| To do |
In the listing beneath this line, copy exactly the lines starting with the one containing "Definition get (v" and going on through the one containing "a) (toLowerCase rest)".

[Opening Provided records section]

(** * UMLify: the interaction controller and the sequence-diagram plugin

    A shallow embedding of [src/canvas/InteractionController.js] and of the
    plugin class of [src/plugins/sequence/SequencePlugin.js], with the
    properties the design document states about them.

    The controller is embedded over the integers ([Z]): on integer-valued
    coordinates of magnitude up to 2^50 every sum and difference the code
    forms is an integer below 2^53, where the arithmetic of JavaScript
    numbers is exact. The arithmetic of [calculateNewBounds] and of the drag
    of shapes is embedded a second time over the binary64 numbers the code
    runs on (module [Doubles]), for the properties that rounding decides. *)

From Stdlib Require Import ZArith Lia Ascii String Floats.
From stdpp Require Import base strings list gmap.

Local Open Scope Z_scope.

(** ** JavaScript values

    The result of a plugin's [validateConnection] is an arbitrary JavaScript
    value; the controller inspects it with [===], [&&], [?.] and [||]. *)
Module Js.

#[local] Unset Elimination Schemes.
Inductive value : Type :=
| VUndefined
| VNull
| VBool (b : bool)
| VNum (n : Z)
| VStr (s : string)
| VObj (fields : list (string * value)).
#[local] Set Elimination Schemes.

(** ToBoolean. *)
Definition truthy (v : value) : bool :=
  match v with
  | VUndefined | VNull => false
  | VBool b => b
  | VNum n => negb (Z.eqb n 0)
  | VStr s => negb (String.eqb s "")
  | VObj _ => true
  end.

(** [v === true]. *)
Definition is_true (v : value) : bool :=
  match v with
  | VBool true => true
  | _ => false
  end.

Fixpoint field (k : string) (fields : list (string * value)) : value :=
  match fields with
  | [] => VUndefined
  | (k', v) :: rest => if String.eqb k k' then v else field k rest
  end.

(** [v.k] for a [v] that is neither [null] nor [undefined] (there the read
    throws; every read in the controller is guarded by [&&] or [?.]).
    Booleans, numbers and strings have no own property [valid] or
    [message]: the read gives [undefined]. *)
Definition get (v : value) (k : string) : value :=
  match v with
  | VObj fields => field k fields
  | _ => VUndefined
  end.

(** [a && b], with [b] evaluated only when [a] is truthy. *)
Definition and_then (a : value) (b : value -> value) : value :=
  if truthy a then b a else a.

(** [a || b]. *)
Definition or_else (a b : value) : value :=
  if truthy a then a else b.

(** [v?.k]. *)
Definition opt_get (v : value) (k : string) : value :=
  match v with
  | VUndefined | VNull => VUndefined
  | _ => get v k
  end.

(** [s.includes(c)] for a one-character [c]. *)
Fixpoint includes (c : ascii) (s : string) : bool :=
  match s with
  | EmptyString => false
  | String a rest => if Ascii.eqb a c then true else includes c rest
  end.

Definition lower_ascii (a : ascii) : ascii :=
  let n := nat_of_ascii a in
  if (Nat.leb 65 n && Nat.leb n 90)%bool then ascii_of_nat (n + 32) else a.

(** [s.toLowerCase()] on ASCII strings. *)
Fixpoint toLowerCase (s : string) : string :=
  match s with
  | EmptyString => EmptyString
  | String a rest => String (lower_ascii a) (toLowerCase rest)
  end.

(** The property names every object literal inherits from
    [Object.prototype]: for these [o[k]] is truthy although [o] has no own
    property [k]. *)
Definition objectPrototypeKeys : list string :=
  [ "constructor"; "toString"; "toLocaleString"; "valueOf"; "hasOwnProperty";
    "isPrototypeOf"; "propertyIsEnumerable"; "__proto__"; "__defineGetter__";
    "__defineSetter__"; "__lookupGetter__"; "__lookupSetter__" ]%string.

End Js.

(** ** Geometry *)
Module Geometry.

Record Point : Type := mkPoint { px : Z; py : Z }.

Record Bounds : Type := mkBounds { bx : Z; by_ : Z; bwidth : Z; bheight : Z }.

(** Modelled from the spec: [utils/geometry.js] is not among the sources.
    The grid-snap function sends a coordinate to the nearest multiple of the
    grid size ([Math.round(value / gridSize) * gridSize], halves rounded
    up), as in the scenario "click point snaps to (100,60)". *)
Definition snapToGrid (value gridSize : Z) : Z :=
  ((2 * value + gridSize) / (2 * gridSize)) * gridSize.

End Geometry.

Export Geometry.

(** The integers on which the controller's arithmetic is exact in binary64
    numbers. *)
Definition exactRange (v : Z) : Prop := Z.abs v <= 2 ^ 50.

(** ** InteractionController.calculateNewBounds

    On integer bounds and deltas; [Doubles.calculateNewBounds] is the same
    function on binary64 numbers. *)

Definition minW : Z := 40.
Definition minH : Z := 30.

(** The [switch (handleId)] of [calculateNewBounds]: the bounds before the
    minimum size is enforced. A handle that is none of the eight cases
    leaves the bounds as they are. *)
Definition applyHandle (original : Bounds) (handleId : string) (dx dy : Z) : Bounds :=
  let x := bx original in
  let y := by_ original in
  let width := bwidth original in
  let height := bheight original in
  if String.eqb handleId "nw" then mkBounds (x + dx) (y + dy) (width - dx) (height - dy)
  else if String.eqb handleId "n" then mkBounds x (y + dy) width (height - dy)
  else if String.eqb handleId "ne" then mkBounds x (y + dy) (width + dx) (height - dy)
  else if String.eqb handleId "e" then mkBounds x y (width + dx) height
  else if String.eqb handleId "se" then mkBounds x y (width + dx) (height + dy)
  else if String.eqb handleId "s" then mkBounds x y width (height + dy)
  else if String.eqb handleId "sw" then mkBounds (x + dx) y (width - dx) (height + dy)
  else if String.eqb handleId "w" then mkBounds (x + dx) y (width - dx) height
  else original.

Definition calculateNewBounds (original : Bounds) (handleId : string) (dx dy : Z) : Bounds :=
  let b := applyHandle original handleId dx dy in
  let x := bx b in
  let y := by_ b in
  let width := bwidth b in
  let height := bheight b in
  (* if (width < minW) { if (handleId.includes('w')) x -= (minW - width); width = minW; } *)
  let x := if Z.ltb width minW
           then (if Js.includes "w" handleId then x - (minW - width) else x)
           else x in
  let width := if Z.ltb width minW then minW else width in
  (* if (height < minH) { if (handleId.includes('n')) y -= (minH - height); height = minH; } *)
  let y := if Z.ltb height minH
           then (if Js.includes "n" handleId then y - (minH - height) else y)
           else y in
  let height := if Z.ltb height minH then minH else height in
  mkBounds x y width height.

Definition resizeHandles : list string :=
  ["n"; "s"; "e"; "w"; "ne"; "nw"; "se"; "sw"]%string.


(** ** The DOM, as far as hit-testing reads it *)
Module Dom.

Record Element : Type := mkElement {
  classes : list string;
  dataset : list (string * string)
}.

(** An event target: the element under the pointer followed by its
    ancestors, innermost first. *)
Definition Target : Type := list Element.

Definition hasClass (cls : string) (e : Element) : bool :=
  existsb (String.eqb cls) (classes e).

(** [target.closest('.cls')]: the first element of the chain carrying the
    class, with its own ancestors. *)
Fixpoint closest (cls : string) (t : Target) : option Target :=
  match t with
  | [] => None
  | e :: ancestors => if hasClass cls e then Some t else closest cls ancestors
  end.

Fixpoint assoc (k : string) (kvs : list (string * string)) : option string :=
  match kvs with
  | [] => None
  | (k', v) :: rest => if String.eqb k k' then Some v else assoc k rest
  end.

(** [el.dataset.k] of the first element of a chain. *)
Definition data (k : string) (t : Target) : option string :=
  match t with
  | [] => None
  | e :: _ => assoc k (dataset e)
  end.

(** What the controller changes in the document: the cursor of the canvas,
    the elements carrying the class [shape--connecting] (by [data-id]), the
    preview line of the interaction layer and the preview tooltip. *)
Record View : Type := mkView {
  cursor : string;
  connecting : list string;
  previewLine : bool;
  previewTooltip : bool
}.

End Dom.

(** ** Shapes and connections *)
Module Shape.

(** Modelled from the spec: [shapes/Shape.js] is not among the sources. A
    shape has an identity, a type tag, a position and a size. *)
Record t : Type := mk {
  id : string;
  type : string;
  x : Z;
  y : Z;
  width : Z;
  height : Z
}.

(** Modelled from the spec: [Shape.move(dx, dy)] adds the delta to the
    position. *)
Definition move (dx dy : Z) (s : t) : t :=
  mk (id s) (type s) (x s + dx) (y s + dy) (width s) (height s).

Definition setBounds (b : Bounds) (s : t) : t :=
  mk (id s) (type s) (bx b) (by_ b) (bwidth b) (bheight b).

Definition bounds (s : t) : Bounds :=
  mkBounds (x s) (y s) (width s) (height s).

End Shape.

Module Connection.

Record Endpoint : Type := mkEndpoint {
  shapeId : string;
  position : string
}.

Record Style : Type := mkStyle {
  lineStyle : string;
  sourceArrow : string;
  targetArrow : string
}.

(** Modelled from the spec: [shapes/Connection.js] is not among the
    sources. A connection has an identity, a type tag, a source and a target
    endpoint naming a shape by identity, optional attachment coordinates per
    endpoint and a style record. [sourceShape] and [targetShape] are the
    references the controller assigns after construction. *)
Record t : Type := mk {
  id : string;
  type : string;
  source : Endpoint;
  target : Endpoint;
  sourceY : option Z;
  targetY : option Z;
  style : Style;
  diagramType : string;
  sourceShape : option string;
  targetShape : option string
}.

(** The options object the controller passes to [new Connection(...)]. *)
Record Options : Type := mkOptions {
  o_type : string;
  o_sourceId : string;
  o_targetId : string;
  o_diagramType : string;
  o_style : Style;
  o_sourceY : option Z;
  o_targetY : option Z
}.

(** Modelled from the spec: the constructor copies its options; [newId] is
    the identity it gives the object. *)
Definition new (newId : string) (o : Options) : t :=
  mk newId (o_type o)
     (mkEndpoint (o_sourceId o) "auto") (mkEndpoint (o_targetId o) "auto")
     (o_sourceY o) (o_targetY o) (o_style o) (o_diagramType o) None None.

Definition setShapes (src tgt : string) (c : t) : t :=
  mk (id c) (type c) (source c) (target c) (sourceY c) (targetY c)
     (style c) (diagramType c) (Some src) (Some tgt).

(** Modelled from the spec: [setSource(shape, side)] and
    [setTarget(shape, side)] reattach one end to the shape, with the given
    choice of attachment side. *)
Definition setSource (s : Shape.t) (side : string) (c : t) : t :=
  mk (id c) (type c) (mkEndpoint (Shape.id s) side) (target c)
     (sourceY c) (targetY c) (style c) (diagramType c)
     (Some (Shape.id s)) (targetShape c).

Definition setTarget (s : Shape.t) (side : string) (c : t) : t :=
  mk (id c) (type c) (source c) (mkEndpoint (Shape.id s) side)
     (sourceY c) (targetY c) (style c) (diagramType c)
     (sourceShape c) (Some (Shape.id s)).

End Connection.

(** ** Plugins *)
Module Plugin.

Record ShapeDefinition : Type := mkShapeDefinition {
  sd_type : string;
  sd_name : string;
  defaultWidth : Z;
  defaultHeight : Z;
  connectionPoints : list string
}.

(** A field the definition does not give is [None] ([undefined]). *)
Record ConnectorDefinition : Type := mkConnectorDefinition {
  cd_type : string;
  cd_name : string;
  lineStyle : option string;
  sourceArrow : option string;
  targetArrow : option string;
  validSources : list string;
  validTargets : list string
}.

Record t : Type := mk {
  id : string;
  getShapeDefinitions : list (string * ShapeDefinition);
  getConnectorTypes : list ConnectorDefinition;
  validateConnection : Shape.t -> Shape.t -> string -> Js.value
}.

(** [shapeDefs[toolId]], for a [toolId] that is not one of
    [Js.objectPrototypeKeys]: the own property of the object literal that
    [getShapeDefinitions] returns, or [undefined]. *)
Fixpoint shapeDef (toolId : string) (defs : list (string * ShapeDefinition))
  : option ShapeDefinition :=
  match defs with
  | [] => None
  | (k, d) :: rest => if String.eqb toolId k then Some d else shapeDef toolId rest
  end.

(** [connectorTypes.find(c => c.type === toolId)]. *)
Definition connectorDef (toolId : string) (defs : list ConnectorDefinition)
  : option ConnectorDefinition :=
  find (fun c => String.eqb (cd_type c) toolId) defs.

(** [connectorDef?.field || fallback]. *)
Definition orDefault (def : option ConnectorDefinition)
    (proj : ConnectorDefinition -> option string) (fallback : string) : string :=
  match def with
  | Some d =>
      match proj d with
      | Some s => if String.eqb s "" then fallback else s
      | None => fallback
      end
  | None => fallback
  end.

[Closing Provided records section]
[Opening Provided records section]

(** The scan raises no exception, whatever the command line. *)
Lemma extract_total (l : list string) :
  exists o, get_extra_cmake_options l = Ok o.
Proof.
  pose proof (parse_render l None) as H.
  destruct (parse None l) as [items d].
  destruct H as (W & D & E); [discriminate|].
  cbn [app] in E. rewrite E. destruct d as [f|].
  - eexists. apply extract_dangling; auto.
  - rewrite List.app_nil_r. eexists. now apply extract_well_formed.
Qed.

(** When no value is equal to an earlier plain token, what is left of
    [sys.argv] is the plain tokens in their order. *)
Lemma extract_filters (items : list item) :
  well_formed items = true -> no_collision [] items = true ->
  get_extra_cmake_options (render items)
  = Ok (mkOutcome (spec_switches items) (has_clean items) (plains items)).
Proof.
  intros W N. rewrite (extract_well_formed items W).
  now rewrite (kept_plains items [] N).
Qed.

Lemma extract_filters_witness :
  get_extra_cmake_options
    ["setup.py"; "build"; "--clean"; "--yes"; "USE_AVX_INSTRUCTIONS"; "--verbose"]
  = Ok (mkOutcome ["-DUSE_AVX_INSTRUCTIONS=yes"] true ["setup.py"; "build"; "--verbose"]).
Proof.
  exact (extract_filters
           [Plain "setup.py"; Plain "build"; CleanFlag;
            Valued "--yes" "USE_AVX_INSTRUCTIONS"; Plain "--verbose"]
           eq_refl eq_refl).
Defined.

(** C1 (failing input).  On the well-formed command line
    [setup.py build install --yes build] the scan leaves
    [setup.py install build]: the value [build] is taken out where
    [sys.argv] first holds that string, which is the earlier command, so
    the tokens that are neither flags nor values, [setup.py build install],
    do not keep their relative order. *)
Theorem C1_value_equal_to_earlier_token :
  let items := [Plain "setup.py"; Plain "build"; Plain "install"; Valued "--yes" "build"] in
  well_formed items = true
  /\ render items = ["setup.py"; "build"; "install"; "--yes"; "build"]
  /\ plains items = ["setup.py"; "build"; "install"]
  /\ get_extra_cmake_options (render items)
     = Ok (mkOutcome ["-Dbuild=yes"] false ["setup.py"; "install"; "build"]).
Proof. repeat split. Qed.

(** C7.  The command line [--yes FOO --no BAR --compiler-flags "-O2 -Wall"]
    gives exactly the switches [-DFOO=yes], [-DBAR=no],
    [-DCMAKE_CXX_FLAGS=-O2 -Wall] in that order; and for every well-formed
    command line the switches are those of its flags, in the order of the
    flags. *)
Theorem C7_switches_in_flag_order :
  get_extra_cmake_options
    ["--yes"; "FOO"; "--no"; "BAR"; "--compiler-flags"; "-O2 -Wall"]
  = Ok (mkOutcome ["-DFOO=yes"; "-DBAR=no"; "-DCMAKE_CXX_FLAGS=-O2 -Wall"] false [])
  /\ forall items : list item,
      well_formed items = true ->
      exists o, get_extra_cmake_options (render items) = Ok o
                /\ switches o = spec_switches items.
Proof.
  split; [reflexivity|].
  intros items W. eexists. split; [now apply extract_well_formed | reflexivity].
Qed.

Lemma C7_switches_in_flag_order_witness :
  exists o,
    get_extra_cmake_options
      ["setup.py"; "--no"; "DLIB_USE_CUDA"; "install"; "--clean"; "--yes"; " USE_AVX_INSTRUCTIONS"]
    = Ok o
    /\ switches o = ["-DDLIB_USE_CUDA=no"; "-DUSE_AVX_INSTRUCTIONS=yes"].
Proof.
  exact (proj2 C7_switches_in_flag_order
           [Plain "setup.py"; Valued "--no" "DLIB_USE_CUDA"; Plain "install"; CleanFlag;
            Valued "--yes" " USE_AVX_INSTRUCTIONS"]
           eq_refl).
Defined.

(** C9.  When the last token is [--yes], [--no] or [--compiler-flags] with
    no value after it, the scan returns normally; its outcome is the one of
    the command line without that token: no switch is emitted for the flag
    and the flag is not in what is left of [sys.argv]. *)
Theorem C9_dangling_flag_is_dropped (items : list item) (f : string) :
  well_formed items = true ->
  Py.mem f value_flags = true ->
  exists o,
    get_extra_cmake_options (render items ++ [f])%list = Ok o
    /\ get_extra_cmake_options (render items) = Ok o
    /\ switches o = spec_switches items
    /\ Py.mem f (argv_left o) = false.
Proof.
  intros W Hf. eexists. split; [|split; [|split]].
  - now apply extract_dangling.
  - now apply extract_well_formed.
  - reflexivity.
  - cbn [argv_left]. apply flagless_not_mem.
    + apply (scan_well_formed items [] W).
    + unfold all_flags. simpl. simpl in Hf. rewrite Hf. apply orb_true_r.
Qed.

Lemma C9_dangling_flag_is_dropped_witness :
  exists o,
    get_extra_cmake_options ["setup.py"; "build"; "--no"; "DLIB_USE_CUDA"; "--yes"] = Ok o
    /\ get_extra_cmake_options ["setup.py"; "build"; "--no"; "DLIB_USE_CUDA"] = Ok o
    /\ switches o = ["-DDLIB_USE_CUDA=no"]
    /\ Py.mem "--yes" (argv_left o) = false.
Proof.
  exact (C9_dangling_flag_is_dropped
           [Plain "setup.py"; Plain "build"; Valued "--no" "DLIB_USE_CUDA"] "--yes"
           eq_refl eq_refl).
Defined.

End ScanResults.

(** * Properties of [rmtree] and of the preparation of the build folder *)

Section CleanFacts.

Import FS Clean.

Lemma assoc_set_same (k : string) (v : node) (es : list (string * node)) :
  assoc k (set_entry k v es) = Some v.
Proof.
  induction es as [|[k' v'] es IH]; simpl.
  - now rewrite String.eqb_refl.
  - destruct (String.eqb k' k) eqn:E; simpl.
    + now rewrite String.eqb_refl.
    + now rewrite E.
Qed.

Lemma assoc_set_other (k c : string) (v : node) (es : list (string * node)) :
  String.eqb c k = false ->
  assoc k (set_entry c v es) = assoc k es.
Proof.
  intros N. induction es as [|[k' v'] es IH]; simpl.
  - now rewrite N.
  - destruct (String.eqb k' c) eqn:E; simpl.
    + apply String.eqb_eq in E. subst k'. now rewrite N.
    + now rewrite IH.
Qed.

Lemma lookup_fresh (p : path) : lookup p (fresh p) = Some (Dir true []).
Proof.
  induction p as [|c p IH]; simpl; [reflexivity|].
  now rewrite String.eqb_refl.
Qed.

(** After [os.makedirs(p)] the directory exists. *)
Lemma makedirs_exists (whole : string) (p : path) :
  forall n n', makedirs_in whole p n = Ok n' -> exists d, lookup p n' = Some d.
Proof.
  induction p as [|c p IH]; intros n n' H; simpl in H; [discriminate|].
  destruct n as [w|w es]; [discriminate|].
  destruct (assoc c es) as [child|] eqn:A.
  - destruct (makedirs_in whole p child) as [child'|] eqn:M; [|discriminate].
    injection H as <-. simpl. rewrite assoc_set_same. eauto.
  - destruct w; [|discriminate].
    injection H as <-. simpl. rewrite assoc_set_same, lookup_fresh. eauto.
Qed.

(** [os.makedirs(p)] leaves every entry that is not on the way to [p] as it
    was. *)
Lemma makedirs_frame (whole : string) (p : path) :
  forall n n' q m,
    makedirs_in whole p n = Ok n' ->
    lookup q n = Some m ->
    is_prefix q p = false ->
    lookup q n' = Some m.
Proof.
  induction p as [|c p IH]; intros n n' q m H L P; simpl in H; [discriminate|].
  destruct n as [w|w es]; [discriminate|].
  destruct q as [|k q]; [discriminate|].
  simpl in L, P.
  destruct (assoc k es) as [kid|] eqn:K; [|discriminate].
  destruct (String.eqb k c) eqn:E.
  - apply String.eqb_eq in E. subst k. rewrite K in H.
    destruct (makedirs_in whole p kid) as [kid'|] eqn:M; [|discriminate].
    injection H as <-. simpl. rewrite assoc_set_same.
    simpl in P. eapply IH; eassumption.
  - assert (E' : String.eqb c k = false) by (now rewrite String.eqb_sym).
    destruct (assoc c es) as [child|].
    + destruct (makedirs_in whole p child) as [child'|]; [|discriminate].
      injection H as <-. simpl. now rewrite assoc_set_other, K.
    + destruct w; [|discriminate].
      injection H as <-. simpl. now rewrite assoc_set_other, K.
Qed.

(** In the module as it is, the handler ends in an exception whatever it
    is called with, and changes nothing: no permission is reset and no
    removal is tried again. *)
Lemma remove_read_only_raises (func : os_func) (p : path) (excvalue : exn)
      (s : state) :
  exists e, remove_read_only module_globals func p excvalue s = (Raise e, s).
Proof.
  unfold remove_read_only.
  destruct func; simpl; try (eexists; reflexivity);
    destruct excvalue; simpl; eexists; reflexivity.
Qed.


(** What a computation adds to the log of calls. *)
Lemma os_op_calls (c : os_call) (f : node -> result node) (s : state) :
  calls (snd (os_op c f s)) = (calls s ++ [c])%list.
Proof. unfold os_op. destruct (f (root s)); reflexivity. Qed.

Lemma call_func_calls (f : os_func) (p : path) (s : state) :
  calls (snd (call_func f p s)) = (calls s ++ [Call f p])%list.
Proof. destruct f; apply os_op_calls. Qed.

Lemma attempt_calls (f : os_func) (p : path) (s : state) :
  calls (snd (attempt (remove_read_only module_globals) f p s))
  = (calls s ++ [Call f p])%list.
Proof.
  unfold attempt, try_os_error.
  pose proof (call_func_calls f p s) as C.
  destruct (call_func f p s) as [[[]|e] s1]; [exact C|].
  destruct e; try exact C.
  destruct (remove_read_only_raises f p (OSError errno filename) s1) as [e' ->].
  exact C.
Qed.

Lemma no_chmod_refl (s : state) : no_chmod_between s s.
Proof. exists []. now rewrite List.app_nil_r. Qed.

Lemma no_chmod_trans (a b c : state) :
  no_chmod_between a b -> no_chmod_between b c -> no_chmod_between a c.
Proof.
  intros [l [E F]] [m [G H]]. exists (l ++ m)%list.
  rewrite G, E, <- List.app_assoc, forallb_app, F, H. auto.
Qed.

[Closing Provided records section]

| Answer space |
Definition get (v : value) (k : string) : value :=
  match v with
  | VObj fields => field k fields
  | _ => VUndefined
  end.

(** [a && b], with [b] evaluated only when [a] is truthy. *)
Definition and_then (a : value) (b : value -> value) : value :=
  if truthy a then b a else a.

(** [a || b]. *)
Definition or_else (a b : value) : value :=
  if truthy a then a else b.

(** [v?.k]. *)
Definition opt_get (v : value) (k : string) : value :=
  match v with
  | VUndefined | VNull => VUndefined
  | _ => get v k
  end.

(** [s.includes(c)] for a one-character [c]. *)
Fixpoint includes (c : ascii) (s : string) : bool :=
  match s with
  | EmptyString => false
  | String a rest => if Ascii.eqb a c then true else includes c rest
  end.

Definition lower_ascii (a : ascii) : ascii :=
  let n := nat_of_ascii a in
  if (Nat.leb 65 n && Nat.leb n 90)%bool then ascii_of_nat (n + 32) else a.

(** [s.toLowerCase()] on ASCII strings. *)
Fixpoint toLowerCase (s : string) : string :=
  match s with
  | EmptyString => EmptyString
  | String a rest => String (lower_ascii a) (toLowerCase rest)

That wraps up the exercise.